Codoxo: What are some best practices in the provider education space? 

Dan Rosenthal: If a payer wants to offer provider education, they need to ask themselves, “Why do we want to do it? What are our goals? How do the actions support the goals?” 

Codoxo: When it comes to payment integrity, is there a level of readiness in which payers and providers can open up and collaborate? What are some of the barriers and where are we at right now? 

Dan Rosenthal: There’s certainly a lack of trust, which becomes a monumental problem because both “sides” have a lack of trust about the other side. If you could study a model about how to build trust and bake that into what we try to do, and if the environment that you are part of generates a higher level of trust than the rest of the market, that alone will give you a competitive advantage. The answer to your question is, no, we’re not ready…but everyone wants to be ready.  

So how do we get started? The currency is NPS [Net Promoter Score, a consumer experience measurement that shares how patients view your organization and its services] – how do you drive a stronger and more favorable NPS? It’s trust, transparency, honesty, integrity, standing behind commitments, not being overly complicated when you don’t need to be.  

Also, access to data in a digestible form is critical. Provide access to information that can be acted upon. Listening, leaning in, being a better partner — ask providers what they would find valuable so we can then build transparency and tools that support [providers and payers]. 

Codoxo: How can provider education lead to more trust? 

Dan Rosenthal: As it relates to the administrative complexity, any time a payer can help a provider understand simple things, like which networks they participate in.

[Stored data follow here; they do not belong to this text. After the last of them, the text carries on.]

(** C1 (the code falls short of it). On a Windows host the label keeps
    the backslashes of the relative directory: for the workspace
    [C:\ws] and the BUILD file [C:\ws\a\b\BUILD] the package label is
    [//a\b], and so it is when both paths are written with forward
    slashes; the label holds a separator other than the forward slash,
    and the query sent is ['kind(rule, //a\b:all)']. *)
Theorem windows_label_keeps_backslashes (process : Process) :
  packageLabel (path_of Win32 process) "C:\ws" "C:\ws\a\b\BUILD"
  = Ok "//a\b"
  /\ packageLabel (path_of Win32 process) "C:/ws" "C:/ws/a/b/BUILD"
     = Ok "//a\b"
  /\ only_forward_slashes Win32 "//a\b" = false
  /\ (forall (gwf : string -> option string)
             (qc : Trace -> QueryMethod -> BazelQuery -> result QueryResult),
        snd (getTargetsForBuildFile
               {| path := path_of Win32 process;
                  getBazelWorkspaceFolder := gwf;
                  queryClient := qc |}
               "C:\ws" "C:\ws\a\b\BUILD" [])
        = [RunQuery QueryTargets
             {| workspaceRoot := "C:\ws";
                query := "'kind(rule, //a\b:all)'";
                options := [] |}]).
Proof.
  split; [vm_compute; reflexivity|].
  split; [vm_compute; reflexivity|].
  split; [reflexivity|].
  intros gwf qc.
  erewrite getTargetsForBuildFile_run by (vm_compute; reflexivity).
  reflexivity.
Qed.

(** C2 (the code falls short of it on Windows). On a Windows host,
    for the workspace root [W = C:\ws], written with either separator,
    the label of [W/a/b/BUILD] is ["//a\b"], which is not ["//a/b"];
    the label of [W/BUILD] is ["//"], as the claim has it. *)
Theorem label_of_build_file_on_windows (process : Process) :
  packageLabel (path_of Win32 process) "C:\ws" ("C:\ws" ++ "/a/b/BUILD")
  = Ok "//a\b"
  /\ packageLabel (path_of Win32 process) "C:/ws" ("C:/ws" ++ "/a/b/BUILD")
     = Ok "//a\b"
  /\ "//a\b" <> "//a/b"
  /\ packageLabel (path_of Win32 process) "C:\ws" ("C:\ws" ++ "/BUILD")
     = Ok "//"
  /\ packageLabel (path_of Win32 process) "C:/ws" ("C:/ws" ++ "/BUILD")
     = Ok "//".
Proof.
  split; [vm_compute; reflexivity|].
  split; [vm_compute; reflexivity|].
  split; [discriminate|].
  split; vm_compute; reflexivity.
Qed.

(** On a POSIX host the same claim holds: for every absolute
    workspace root [W], the label of [W/a/b/BUILD] is ["//a/b"], and
    the label of [W/BUILD] is ["//"]. *)
Lemma label_of_build_file (process : Process) (W : string) :
  posix_absolute W = true ->
  packageLabel (path_of Posix process) W (W ++ "/a/b/BUILD") = Ok "//a/b"
  /\ packageLabel (path_of Posix process) W (W ++ "/BUILD") = Ok "//".
Proof.
  intros HW. split.
  - exact (posix_label_of_package process W ["a"; "b"] "BUILD" HW
             eq_refl eq_refl).
  - exact (posix_label_of_package process W [] "BUILD" HW eq_refl eq_refl).
Qed.

Lemma label_of_build_file_witness :
  posix_absolute "/home/u/ws" = true
  /\ packageLabel (path_of Posix no_process) "/home/u/ws"
                  "/home/u/ws/a/b/BUILD" = Ok "//a/b"
  /\ packageLabel (path_of Posix no_process) "/home/u/ws"
                  "/home/u/ws/BUILD" = Ok "//".
Proof.
  split; [reflexivity|].
  apply (label_of_build_file no_process "/home/u/ws").
  reflexivity.
Defined.






(** C5. The query handed to the query client for the label [//<dir>]
    is ['kind(rule, //<dir>:all)'], in single quotes, with the pattern
    [:all], and with an empty list of extra arguments; it is the only
    event of the call. This holds for [getTargetsForBuildFile] and,
    in a workspace, for [provideCodeLenses]. *)
Theorem query_expression_format
        (host : Host) (workspace file dir : string) (tr : Trace) :
  packageLabel (path host) workspace file = Ok ("//" ++ dir) ->
  snd (getTargetsForBuildFile host workspace file tr)
  = (tr ++ [RunQuery QueryTargets
              {| workspaceRoot := workspace;
                 query := "'kind(rule, //" ++ dir ++ ":all)'";
                 options := [] |}])%list
  /\ (getBazelWorkspaceFolder host file = Some workspace ->
      snd (provideCodeLenses host file tr)
      = (tr ++ [RunQuery RunAndParse
                  {| workspaceRoot := workspace;
                     query := "'kind(rule, //" ++ dir ++ ":all)'";
                     options := [] |}])%list).
Proof.
  intros H. split.
  - rewrite (getTargetsForBuildFile_run host workspace file _ tr H).
    reflexivity.
  - intros Hw.
    rewrite (provideCodeLenses_run host file workspace _ tr Hw H).
    reflexivity.
Qed.

Lemma query_expression_format_witness :
  let host := posix_host (fun _ => Some "/ws")
                         (fun _ _ _ => Ok {| rules := [] |}) in
  snd (getTargetsForBuildFile host "/ws" "/ws/a/b/BUILD" [])
  = [RunQuery QueryTargets
       {| workspaceRoot := "/ws";
          query := "'kind(rule, //a/b:all)'";
          options := [] |}]
  /\ snd (provideCodeLenses host "/ws/a/b/BUILD" [])
     = [RunQuery RunAndParse
          {| workspaceRoot := "/ws";
             query := "'kind(rule, //a/b:all)'";
             options := [] |}].
Proof.
  intros host.
  destruct (query_expression_format host "/ws" "/ws/a/b/BUILD" "a/b" []
              eq_refl) as [H1 H2].
  split; [exact H1 | exact (H2 eq_refl)].
Defined.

Also, being responsive and proactive to questions of how to navigate the product maze that payers offer, proper ways to bill, the connection between billing and documentation, and completing the payment cycle in a more effective way – that’s all very helpful.  

On the experience side, the plan can offer provider information that will allow the provider to have a more distinguished experience with their patients. 

All of this is about listening first and efficiently delivering meaningful and timely information from the plan to the provider. Health plans that consistently treat providers with more trust will  stronger relationships that weathers the ups and the downs of the marketplace and create competitive advantage. This will result in better healthcare – better quality, lower costs and a stronger experience.